An old AP statistics exam had a question quite like this (I teach AP stats in high school). The correct response was to contrast the most likely outcome (winning) with the average outcome (losing). That is the sort of game that the government is playing in buying mortgage securities.
But win or lose, the government is not necessarily buying undervalued securities. It is buying securities whose value has been marked down because they are like short positions in options that are not far out of the money, if at all. That markdown may be quite large, but that does not necessarily mean that it is inappropriate.
READER COMMENTS
Shivering Timbers
Sep 26 2008 at 6:49am
By this logic, doesn’t every non-government bond have a put option embedded in it?
GM (to take a random example) always has the option of defaulting on its corporate bonds if the bond is “out of the money” (i.e. the company’s cash position is insufficient to cover the payments due). The likelihood of that happening has to be priced into the bond.
I don’t think B and P are claiming that the “hold to maturity” price is the same as par value on these mortgage-backed securities; that would clearly be absurd. Rather, they are claiming that the current market price is less than what a rational investor would expect to get back even after all defaults are factored in (or, if you prefer, after the implicit put option is properly priced).

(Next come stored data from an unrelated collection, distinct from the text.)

(* ===== verification/SeatHttp.v ===== *)
(** * The seat inventory service over HTTP

    The controllers of SeatApi behind the [JwtAuthGuard] that
    apps/seat-inventory-service/src/app.module.ts installs, with the [Public]
    decorators of hold.controller.ts and inventory.controller.ts.  Microservice
    handlers do not inherit the guard, so the remote procedures and the Kafka
    consumer have none. *)

From S2P Require Import Prelude Messages Effects JsNumber JsDate Json Redis Sql SeatWorld SeatRef SeatLock Availability Inventory Hold SeatApi.
From S2P Require AuthWorld AuthGuard.

Section Handlers.
Context {jwt : AuthGuard.Jwt} {S : Type}.
Variable secret : string.

Definition seat_guard {A} (isPublic : bool) (request : AuthGuard.Request) (handler : prog S SeatE A) : prog S SeatE A :=
  AuthGuard.guarded secret isPublic None request (fun _ => handler).

Definition post_holds (request : AuthGuard.Request) (dto : HoldSeatDto) : prog S SeatE (list string * Z) :=
  seat_guard false request (Http.holdSeats dto).
Definition delete_holds (request : AuthGuard.Request) (eventId : string) (body : ReleaseSeatDto) : prog S SeatE unit :=
  seat_guard false request (Http.releaseSeats eventId body).
Definition post_holds_verify (request : AuthGuard.Request) (dto : SeatsRequest) : prog S SeatE bool :=
  seat_guard false request (Http.verifyHold dto).
Definition get_raw (request : AuthGuard.Request) (eventId : string) : prog S SeatE (list SeatInventory) :=
  seat_guard true request (Http.findByEventRaw eventId).
Definition get_available (request : AuthGuard.Request) (eventId : string) : prog S SeatE (list json) :=
  seat_guard true request (Http.getAvailability eventId).
(** The one handler of the controller without [Public]. *)
Definition get_available_count (request : AuthGuard.Request) (eventId : string) : prog S SeatE nat :=
  seat_guard false request (Http.getAvailableCount eventId).
Definition get_summary (request : AuthGuard.Request) (eventId : string) : prog S SeatE Summary :=
  seat_guard true request (Http.getSummary eventId).
Definition get_event_seats (request : AuthGuard.Request) (eventId : string) : prog S SeatE (list json) :=
  seat_guard true request (Http.findByEvent eventId).
End Handlers.

(** The requests the service answers. *)
Inductive SeatRequest :=
| HoldSeats (dto : HoldSeatDto)
| ReleaseSeats (eventId : string) (body : ReleaseSeatDto)
| VerifyHold (dto : SeatsRequest)
| GetRaw (eventId : string)
| GetAvailable (eventId : string)
| GetAvailableCount (eventId : string)
| GetSummary (eventId : string)
| GetEventSeats (eventId : string).

Definition seat_serve {jwt : AuthGuard.Jwt} {S} (secret : string) (request : AuthGuard.Request) (r : SeatRequest) :
    prog S SeatE unit :=
  match r with
  | HoldSeats dto => post_holds secret request dto ;; Ret tt
  | ReleaseSeats e body => delete_holds secret request e body
  | VerifyHold dto => post_holds_verify secret request dto ;; Ret tt
  | GetRaw e => get_raw secret request e ;; Ret tt
  | GetAvailable e => get_available secret request e ;; Ret tt
  | GetAvailableCount e => get_available_count secret request e ;; Ret tt
  | GetSummary e => get_summary secret request e ;; Ret tt
  | GetEventSeats e => get_event_seats secret request e ;; Ret tt
  end.

(** ** Reading *)

(** The operations that read PostgreSQL or use Redis. *)
Definition reads (X : Type) (op : SeatE X) : Prop :=
  match op with SRedis _ | SNow | SeatCount _ | SeatFind _ | SeatEventIds | HoldFind _ => True | _ => False end.

Lemma reads_keep_tables md t X (op : SeatE X) v r v' :
  reads X op -> obeys md seat_behaviour X op v r v' -> tables v = t -> tables v' = t.
Proof.
  intros Hop H Ht. destruct r as [x|e]; [|by destruct H as [-> _]].
  destruct op; try done; seat_sem H; [by destruct H as (m & _ & ->)|by subst v'|by destruct H as [-> _]..].
Qed.

Section Reads.
Context {S : Type}.

Lemma getEventSeatsWithStatus_reads e : uses reads (getEventSeatsWithStatus (S := S) e).
Proof.
  unfold getEventSeatsWithStatus. apply uses_bind; [by apply uses_call|]. intros st.
  apply uses_bind; [by apply uses_call|]. intros ds. apply uses_bind.
  - destruct (Nat.eqb (length st) 0); [|done]. apply uses_bind; [|intros _; by repeat (apply uses_bind; [by apply uses_call|intros ?])].
    unfold rebuildCache. apply uses_bind; [by apply uses_call|]. intros l.
    destruct (Nat.eqb (length l) 0); [done|by apply uses_call].
  - intros [st' ds']. apply uses_of_result.
Qed.

Lemma verify_loop_reads e ids u : uses reads (Http.verify_loop (S := S) e ids u).
Proof.
  induction ids as [|x ids IH]; cbn [Http.verify_loop]; [done|]. apply uses_bind.
  - unfold getLockInfo. apply uses_bind; [by apply uses_call|]. intros [d|]; [|done].
    destruct (negb (truthy d)); [done|]. apply uses_bind; [|done]. unfold parse_json. by destruct (parse d).
  - intros [j|]; [|done]. destruct (negb (json_truthy j)); [done|]. by destruct (Grpc.lock_refused _ u).
Qed.
End Reads.

(** ** Properties *)

(** The request's bearer token was verified. *)
Definition has_token {jwt : AuthGuard.Jwt} (secret : string) (request : AuthGuard.Request) : Prop :=
  exists token payload, AuthGuard.bearer_token request = Some token /\ AuthGuard.jwt_verify token secret = Ok payload.

Lemma guard_has_token {jwt : AuthGuard.Jwt} secret request request' :
  AuthGuard.authorize secret false None request = (Ok tt, request') -> has_token secret request.
Proof.
  unfold AuthGuard.authorize. pose proof (AuthGuard.canActivate_token secret request) as Hc.
  destruct (AuthGuard.bearer_token request) as [token|] eqn:Ht; [|by destruct Hc as [m ->]].
  rewrite Hc. destruct (AuthGuard.jwt_verify token secret) as [payload|e] eqn:Hv; [|done].
  intros _. by exists token, payload.
Qed.

Section Properties.
Context {jwt : AuthGuard.Jwt} {S W : Type}.
Variable secret : string.
Variable h : forall X, SeatE X -> W -> result X * W.
Variable view : W -> SeatView.
Variable md : mode.
Hypothesis Hh : conforms md seat_behaviour h view.

(** C30: Only a bearer of a token changes a seat or a hold, and only by POST /holds
    and DELETE /holds/:eventId: every other request, and every request without
    a verified token, leaves both tables as they are, whatever fails. *)
Theorem seat_writes_need_token request r s w :
  tables (view (final h (seat_serve (S := S) secret request r) s w)) = tables (view w) \/
  has_token secret request /\ match r with HoldSeats _ | ReleaseSeats _ _ => True | _ => False end.
Proof.
  assert (forall A (m : prog S SeatE A), uses reads m -> tables (view (final h m s w)) = tables (view w)) as Hread.
  { intros A m Hm. call_wp Hh w. apply (uses_wp reads _ (fun v => tables v = tables (view w))); [|done|done|done].
    intros X op v r' v' Hop Hs. by eapply reads_keep_tables. }
  assert (forall A isPublic (m : prog S SeatE A), uses reads m -> uses reads (seat_guard secret isPublic request m)) as Hguard.
  { intros A isPublic m Hm. unfold seat_guard, AuthGuard.guarded. by destruct (AuthGuard.authorize _ _ _ _) as [[]]. }
  assert (forall A (m : prog S SeatE A), has_token secret request \/ uses reads (seat_guard secret false request m)) as Htok.
  { intros A m. unfold seat_guard, AuthGuard.guarded.
    destruct (AuthGuard.authorize secret false None request) as [[[]|e] request'] eqn:Ha; [left; by eapply guard_has_token|by right]. }
  destruct r; unfold seat_serve.
  - destruct (Htok _ (Http.holdSeats dto)) as [H|H]; [by right|left]. apply Hread, uses_bind; [exact H|done].
  - destruct (Htok _ (Http.releaseSeats eventId body)) as [H|H]; [by right|left]. by apply Hread.
  - left. apply Hread, uses_bind; [|done]. apply Hguard, uses_bind; [apply verify_loop_reads|done].
  - left. apply Hread, uses_bind; [|done]. by apply Hguard, uses_call.
  - left. apply Hread, uses_bind; [|done]. apply Hguard, uses_bind; [apply getEventSeatsWithStatus_reads|done].
  - left. apply Hread, uses_bind; [|done]. apply Hguard, uses_bind; [by apply uses_call|done].
  - left. apply Hread, uses_bind; [|done]. apply Hguard, uses_bind; [apply getEventSeatsWithStatus_reads|done].
  - left. apply Hread, uses_bind; [|done]. apply Hguard, getEventSeatsWithStatus_reads.
Qed.
End Properties.

(** ** Concrete runs *)

(** One token, of the user u9. *)
#[local] Instance seat_jwt : AuthGuard.Jwt := fun token secret =>
  if String.eqb token "jwt-9" && String.eqb secret "s3cret"
  then Ok (AuthGuard.claims (AuthWorld.mkJwtPayload "u9" "z@x.io" "user" true) 1700000000 1700000900)
  else Err (simple_exn "JsonWebTokenError" "invalid signature").

Lemma seat_writes_need_token_witness :
  tables (seat_view (final seat_run (seat_serve (S := unit) "s3cret" (AuthGuard.request_with "Bearer forged")
    (HoldSeats (mkHoldSeatDto "ev" ["A1"] "alice" "sess")))%string tt demo_world)) = tables (seat_view demo_world).
Proof.
  destruct (seat_writes_need_token (S := unit) "s3cret" seat_run seat_view Reliable seat_run_conforms
    (AuthGuard.request_with "Bearer forged") (HoldSeats (mkHoldSeatDto "ev" ["A1"] "alice" "sess"))%string tt demo_world)
    as [H|[(token & payload & Ht & Hv) _]]; [exact H|].
  vm_compute in Ht. injection Ht as <-. vm_compute in Hv. discriminate Hv.
Defined.

(** The user of a hold is whoever the body names: with the token of u9 the hold
    of alice is released, and her seat is for sale again. *)
Theorem stranger_releases_hold :
  let alice := final seat_run (@Hold.holdSeats unit "ev" ["A1"]%string "alice" "sess") tt demo_world in
  let stolen := final seat_run (delete_holds "s3cret" (AuthGuard.request_with "Bearer jwt-9") "ev"
    (mkReleaseSeatDto "alice" ["A1"]%string)) tt alice in
  option_map si_status (seat_at (tables (seat_view alice)) "ev" "A1") = Some HELD /\
  owned_by (redis (seat_view alice)) "ev" "alice" "A1" = true /\
  option_map si_status (seat_at (tables (seat_view stolen)) "ev" "A1") = Some AVAILABLE /\
  owned_by (redis (seat_view stolen)) "ev" "alice" "A1" = false.
Proof. vm_compute. by split_and!. Qed.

You can argue about whether the “hold to maturity” value of these securities would be 30 cents on the dollar or 60, but nobody is claiming it’s 0 or 100.
Bob Knaus
Sep 26 2008 at 6:54am
Thus arguing for a quick attempt by the Fed to ratchet up inflation expectations by a percentage point or two. That should raise home prices by enough to put your “default option” back out of the money.
If the current Fed target of 2% inflation serves as sufficient “social lubricant” to eliminate most wage cuts for unproductive workers, might not a target of 4% eliminate most defaults by unprofitable home borrowers?
So sorry for all you bondholders and fixed-income folks out there 🙁
aaron
Sep 26 2008 at 9:08am
How do you expect them to direct the inflation at houses? Right now the price of everything consumable seems to be going up, but houses aren’t.
Bob Knaus
Sep 26 2008 at 9:29am
Oh, that’s precisely my point. You can’t direct inflation at houses. Inflation is a monetary thang. It affects the whole system.
Inflation will be the horrible consequence of the bail-out. But, it will rescue home borrowers, by allowing them to pay off their mortgages with less valuable dollars.
dwg
Sep 26 2008 at 9:29am
Shivering Timbers makes a point with respect to any non-corporate bond being a “put option.”
I believe this highlights the importance of the lender requiring the “put option” holder to have equity in the enterprise to reduce the risk of the option’s exercise. And other factors also bear on the analysis. For example, California does not allow a deficiency judgment against a home borrower who walks away from a mortgage, while other jurisdictions do. Consequently, everything else being equal, this attribute of California law should have increased the amount of equity required by lenders in California, or possibly a requirement by first lien holders that a second mortgagee participate to take a portion of the non-equity share.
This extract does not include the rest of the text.